- **WORK INSTRUCTIONS**
Only the stretch of the listing below that runs from the line with "Lemma validateEscrowEvent_wf raw" through the line with "apply bind_ok in H as (c" is to be printed, exactly and with both ends.

- **RECORDS FOR THE TASK**
Definition validateEscrowEvent (raw : Json) : result ValidationError EscrowEvent :=
  match raw with
  | JObj e =>
      kind ← from_option_or (isEscrowEventKind (field "kind" e)) (invalid "kind");
      txHash ← string_field (matches TX_HASH_PATTERN) (field "txHash" e) "txHash";
      eventIndex ← asNonNegativeInteger (field "eventIndex" e) "eventIndex";
      ledgerSeq ← asNonNegativeInteger (field "ledgerSeq" e) "ledgerSeq";
      closeTime ← string_field iso_8601 (field "closeTime" e) "closeTime";
      _ ← throw_if (bool_decide (date_parse closeTime = None)) (invalid "closeTime");
      contractAddress ←
        string_field (matches CONTRACT_ADDRESS_PATTERN) (field "contractAddress" e) "contractAddress";
      slotId ← string_field (matches SLOT_ID_PATTERN) (field "slotId" e) "slotId";
      mret {| ee_kind := kind; ee_txHash := txHash; ee_eventIndex := eventIndex;
              ee_ledgerSeq := ledgerSeq; ee_closeTime := closeTime;
              ee_contractAddress := contractAddress; ee_slotId := slotId;
              ee_bookingIntentId := optional_string str_truthy (field "bookingIntentId" e);
              ee_amount := optional_string digits (field "amount" e) |}
  | _ => Err (EscrowEventValidationError None)
  end.

(** The error of one event, with the index of the event. *)
Definition at_index (index : nat) (e : ValidationError) : ValidationError :=
  match e with
  | EscrowEventValidationError f => InvalidEventAt index f
  | InvalidEventAt _ f => InvalidEventAt index f
  end.

Fixpoint validate_events (index : nat) (l : list Json) : result ValidationError (list EscrowEvent) :=
  match l with
  | [] => mret []
  | candidate :: l' =>
      match validateEscrowEvent candidate with
      | Err e => Err (at_index index e)
      | Ok event => events ← validate_events (S index) l'; mret (event :: events)
      end
  end.

Definition validateEscrowEventBatch (raw : Json) : result ValidationError (list EscrowEvent * Z) :=
  match raw with
  | JObj b =>
      match field "events" b with
      | JArr l =>
          latest ← asNonNegativeInteger (field "latestLedgerSeq" b) "latestLedgerSeq";
          events ← validate_events 0 l;
          mret (events, latest)
      | _ => Err (invalid "events")
      end
  | _ => Err (EscrowEventValidationError None)
  end.

End Validation.

#[global] Opaque TX_HASH_PATTERN CONTRACT_ADDRESS_PATTERN SLOT_ID_PATTERN ISO_8601_PATTERN.

(** ** What validation establishes *)

Section Correctness.
Context (date_parse : string -> option Z).

(** The events the projector and the listener may rely on. *)
Definition wf_event (e : EscrowEvent) : Prop :=
  matches TX_HASH_PATTERN (ee_txHash e) = true /\ 0 <= ee_eventIndex e /\ 0 <= ee_ledgerSeq e /\
  iso_8601 (ee_closeTime e) = true /\ is_Some (date_parse (ee_closeTime e)) /\
  matches CONTRACT_ADDRESS_PATTERN (ee_contractAddress e) = true /\
  matches SLOT_ID_PATTERN (ee_slotId e) = true /\
  (forall i, ee_bookingIntentId e = Some i -> str_truthy i = true) /\
  (forall a, ee_amount e = Some a -> digits a = true).

Lemma digits_value_nonneg s acc : all_digits s = true -> 0 <= acc -> 0 <= digits_value acc s.
Proof.
  revert acc. induction s as [|c s IH]; intros acc; simpl; [done|].
  intros [[Hlo _]%andb_true_iff Hs]%andb_true_iff Hacc. apply IH; [done|].
  apply N.leb_le in Hlo. change (N_of_ascii "0") with 48%N in Hlo. lia.
Qed.

Lemma asNonNegativeInteger_ok v f n : asNonNegativeInteger v f = Ok n -> 0 <= n.
Proof.
  destruct v as [| | |a|s| |]; simpl; try done.
  - intros H%from_option_or_ok. destruct a as [z| | |]; simpl in H; try done.
    destruct (_ && _) eqn:E in H; [|done]. simplify_eq.
    apply andb_true_iff in E as [_ Hz%Z.leb_le]. rewrite zdiv_eq. apply Z.div_pos; [done|].
    apply U_pos.
  - destruct (digits s) eqn:E; [|done]. intros [= <-].
    apply andb_true_iff in E as [_ Hd]. by apply digits_value_nonneg.
Qed.

Lemma asNonNegativeInteger_err v f x : asNonNegativeInteger v f = Err x -> x = invalid f.
Proof.
  unfold asNonNegativeInteger. destruct v as [| | |a|s| |]; try congruence;
    [destruct (nonneg_integer a)|destruct (digits s)]; unfold from_option_or, mret, result_ret; congruence.
Qed.

Lemma string_field_ok test v f s : string_field test v f = Ok s -> test s = true.
Proof. destruct v as [| | | |t| |]; simpl; try done. destruct (test t) eqn:E; [|done]. by intros [= <-]. Qed.

Lemma optional_string_ok test v s : optional_string test v = Some s -> test s = true.
Proof. destruct v as [| | | |t| |]; simpl; try done. destruct (test t) eqn:E; [|done]. by intros [= <-]. Qed.

Lemma validateEscrowEvent_wf raw e : validateEscrowEvent date_parse raw = Ok e -> wf_event e.
Proof.
  unfold validateEscrowEvent. destruct raw as [| | | | | |o]; try done. intros H.
  apply bind_ok in H as (k & _ & H). apply bind_ok in H as (h & Hh%string_field_ok & H).
  apply bind_ok in H as (i & Hi%asNonNegativeInteger_ok & H).
  apply bind_ok in H as (l & Hl%asNonNegativeInteger_ok & H).
  apply bind_ok in H as (t & Ht%string_field_ok & H).
  apply bind_ok in H as ([] & Hd%throw_if_ok & H).
  apply bind_ok in H as (c & Hc%string_field_ok & H). apply bind_ok in H as (s & Hs%string_field_ok & H).
  injection H as <-. apply bool_decide_eq_false, not_eq_None_Some in Hd.
  repeat (split; [assumption|]). split; intros x; apply optional_string_ok.
Qed.

(** The JSON rendering of an event. *)
Definition kind_name (k : EscrowEventKind) : string :=
  match k with
  | Held => "Held" | Captured => "Captured" | Released => "Released" | Refunded => "Refunded"
  | Slashed => "Slashed"
  end.

Definition opt_field (name : string) (o : option string) : list (string * Json) :=
  match o with Some s => [(name, JStr s)] | None => [] end.

Definition to_json (e : EscrowEvent) : Json :=
  JObj ([("kind", JStr (kind_name (ee_kind e))); ("txHash", JStr (ee_txHash e));
         ("eventIndex", JNum (Fin (ee_eventIndex e * U))); ("ledgerSeq", JNum (Fin (ee_ledgerSeq e * U)));
         ("closeTime", JStr (ee_closeTime e)); ("contractAddress", JStr (ee_contractAddress e));
         ("slotId", JStr (ee_slotId e))]%string ++
        opt_field "bookingIntentId" (ee_bookingIntentId e) ++ opt_field "amount" (ee_amount e)).

Lemma nonneg_integer_exact n : 0 <= n -> nonneg_integer (Fin (n * U)) = Some n.
Proof.
  intros Hn. unfold nonneg_integer. rewrite is_integer_int, zdiv_eq.
  pose proof U_pos. simpl andb.
  destruct (Z.leb_spec 0 (n * U)) as [_|Hlt]; [by rewrite Z.div_mul by lia|]. nia.
Qed.

Definition opt_json (o : option string) : Json := from_option JStr JUndefined o.

Lemma to_json_fields e : exists o, to_json e = JObj o /\
  field "kind" o = JStr (kind_name (ee_kind e)) /\ field "txHash" o = JStr (ee_txHash e) /\
  field "eventIndex" o = JNum (Fin (ee_eventIndex e * U)) /\
  field "ledgerSeq" o = JNum (Fin (ee_ledgerSeq e * U)) /\
  field "closeTime" o = JStr (ee_closeTime e) /\
  field "contractAddress" o = JStr (ee_contractAddress e) /\ field "slotId" o = JStr (ee_slotId e) /\
  field "bookingIntentId" o = opt_json (ee_bookingIntentId e) /\ field "amount" o = opt_json (ee_amount e).
Proof. eexists. split; [done|]. by destruct (ee_bookingIntentId e), (ee_amount e). Qed.

Lemma optional_string_json test o :
  (forall s, o = Some s -> test s = true) -> optional_string test (opt_json o) = o.
Proof. destruct o as [s|]; simpl; [|done]. intros Ht. by rewrite Ht. Qed.

Lemma string_field_pass (test : string -> bool) s f : test s = true -> string_field test (JStr s) f = Ok s.
Proof. intros Ht. unfold string_field. by rewrite Ht. Qed.

Lemma isEscrowEventKind_name k : isEscrowEventKind (JStr (kind_name k)) = Some k.
Proof. by destruct k. Qed.

Lemma validate_to_json e : wf_event e -> validateEscrowEvent date_parse (to_json e) = Ok e.
Proof.
  intros (Hh & Hi & Hl & Ht & [d Hd] & Hc & Hs & Hb & Ha).
  destruct (to_json_fields e) as (o & -> & Ek & Eh & Ei & El & Et & Ec & Es & Eb & Ea).
  unfold validateEscrowEvent. rewrite Ek, Eh, Ei, El, Et, Ec, Es, Eb, Ea.
  rewrite isEscrowEventKind_name, !string_field_pass by assumption. unfold asNonNegativeInteger.
  rewrite !nonneg_integer_exact by assumption. unfold mbind, result_bind, from_option_or.
  rewrite Hd. unfold throw_if. rewrite bool_decide_eq_false_2 by done.
  rewrite !optional_string_json by done. by destruct e.
Qed.

Lemma validate_events_ok n l es :
  validate_events date_parse n l = Ok es <->
  Forall2 (fun raw e => validateEscrowEvent date_parse raw = Ok e) l es.
Proof.
  revert n es. induction l as [|raw l IH]; intros n es; simpl.
  - split; [intros [= <-]; constructor|]. by intros ->%Forall2_nil_inv_l.
  - split.
    + destruct (validateEscrowEvent date_parse raw) as [e|] eqn:E; [|done].
      intros (es' & Hes' & Hm)%bind_ok. injection Hm as <-. constructor; [done|]. by apply (IH (S n)).
    + intros (e & es' & Hr & Hes' & ->)%Forall2_cons_inv_l. rewrite Hr.
      apply (IH (S n)) in Hes'. by rewrite Hes'.
Qed.

Lemma validate_events_err n l x :
  validate_events date_parse n l = Err x ->
  exists k raw e, l !! k = Some raw /\ validateEscrowEvent date_parse raw = Err e /\
    x = at_index (n + k) e /\
    forall j r, (j < k)%nat -> l !! j = Some r -> exists ev, validateEscrowEvent date_parse r = Ok ev.
Proof.
  revert n. induction l as [|raw l IH]; intros n; simpl; [done|].
  destruct (validateEscrowEvent date_parse raw) as [e|e] eqn:E.
  - destruct (validate_events date_parse (S n) l) as [es|y] eqn:El; [done|]. intros [= <-].
    destruct (IH (S n) El) as (k & r & e' & Hk & He & -> & Hj). exists (S k), r, e'.
    split_and!; [done..|f_equal; lia|]. intros [|j] r' Hlt Hr; simpl in Hr; [simplify_eq; eauto|].
    apply (Hj j); [lia|done].
  - intros [= <-]. exists 0%nat, raw, e. split_and!; [done..|by rewrite Nat.add_0_r|]. lia.
Qed.

Definition batch_json (l : list EscrowEvent) (latest : Z) : Json :=
  JObj [("events", JArr (map to_json l)); ("latestLedgerSeq", JNum (Fin (latest * U)))]%string.

Lemma validate_batch_json es latest :
  Forall wf_event es -> 0 <= latest ->
  validateEscrowEventBatch date_parse (batch_json es latest) = Ok (es, latest).
Proof.
  intros Hes Hl. unfold validateEscrowEventBatch, batch_json.
  change (field "events" _) with (JArr (map to_json es)).
  change (field "latestLedgerSeq" _) with (JNum (Fin (latest * U))). unfold asNonNegativeInteger.
  rewrite nonneg_integer_exact by done. simpl.
  assert (validate_events date_parse 0 (map to_json es) = Ok es) as ->; [|done].
  apply validate_events_ok. induction Hes as [|e es He Hes IH]; simpl; constructor; [|done].
  by apply validate_to_json.
Qed.

(** (C40) A page of events is accepted as a whole or rejected as a whole.  An
    accepted page has all its events, in order, each well formed; a rejected one names the
    first malformed event (or a malformed envelope); and a page of well-formed
    events is accepted unchanged. *)
Theorem validate_batch_correct raw :
  match validateEscrowEventBatch date_parse raw with
  | Ok (es, latest) =>
      exists b l, raw = JObj b /\ field "events" b = JArr l /\ length es = length l /\
        Forall2 (fun r e => validateEscrowEvent date_parse r = Ok e) l es /\ Forall wf_event es /\ 0 <= latest
  | Err (InvalidEventAt k f) =>
      exists b l r e, raw = JObj b /\ field "events" b = JArr l /\ l !! k = Some r /\
        validateEscrowEvent date_parse r = Err e /\
        forall j r', (j < k)%nat -> l !! j = Some r' -> exists ev, validateEscrowEvent date_parse r' = Ok ev
  | Err (EscrowEventValidationError f) =>
      f = None \/ f = Some "events"%string \/ f = Some "latestLedgerSeq"%string
  end /\
  (forall es latest, raw = batch_json es latest -> Forall wf_event es -> 0 <= latest ->
     validateEscrowEventBatch date_parse raw = Ok (es, latest)).
Proof.
  split.
  - unfold validateEscrowEventBatch. destruct raw as [| | | | | |b]; try (by left).
    destruct (field "events" b) as [| | | | |l|] eqn:Eb; try (by right; left).
    destruct (asNonNegativeInteger (field "latestLedgerSeq" b) "latestLedgerSeq") as [latest|x] eqn:En.
    + destruct (validate_events date_parse 0 l) as [es|x] eqn:Ee; simpl; rewrite ?Ee; simpl.
      * apply validate_events_ok in Ee. exists b, l. split_and!; try done.
        -- symmetry. by eapply Forall2_length.
        -- clear -Ee. induction Ee as [|r e l es Hr _ IH]; constructor; [|done].
           by eapply validateEscrowEvent_wf.
        -- by eapply asNonNegativeInteger_ok.
      * apply validate_events_err in Ee as (k & r & e & Hk & He & -> & Hj).
        destruct e; simpl; eauto 10.
    + apply asNonNegativeInteger_err in En as ->. simpl. by right; right.
  - intros es latest ->. apply validate_batch_json.
Qed.

Lemma to_lower_length s : String.length (to_lower s) = String.length s.
Proof. induction s as [|c s IH]; simpl; [done|]. by rewrite IH. Qed.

- **OUTPUT FOR THIS TASK**
Lemma validateEscrowEvent_wf raw e : validateEscrowEvent date_parse raw = Ok e -> wf_event e.
Proof.
  unfold validateEscrowEvent. destruct raw as [| | | | | |o]; try done. intros H.
  apply bind_ok in H as (k & _ & H). apply bind_ok in H as (h & Hh%string_field_ok & H).
  apply bind_ok in H as (i & Hi%asNonNegativeInteger_ok & H).
  apply bind_ok in H as (l & Hl%asNonNegativeInteger_ok & H).
  apply bind_ok in H as (t & Ht%string_field_ok & H).
  apply bind_ok in H as ([] & Hd%throw_if_ok & H).
  apply bind_ok in H as (c & Hc%string_field_ok & H). apply bind_ok in H as (s & Hs%string_field_ok & H).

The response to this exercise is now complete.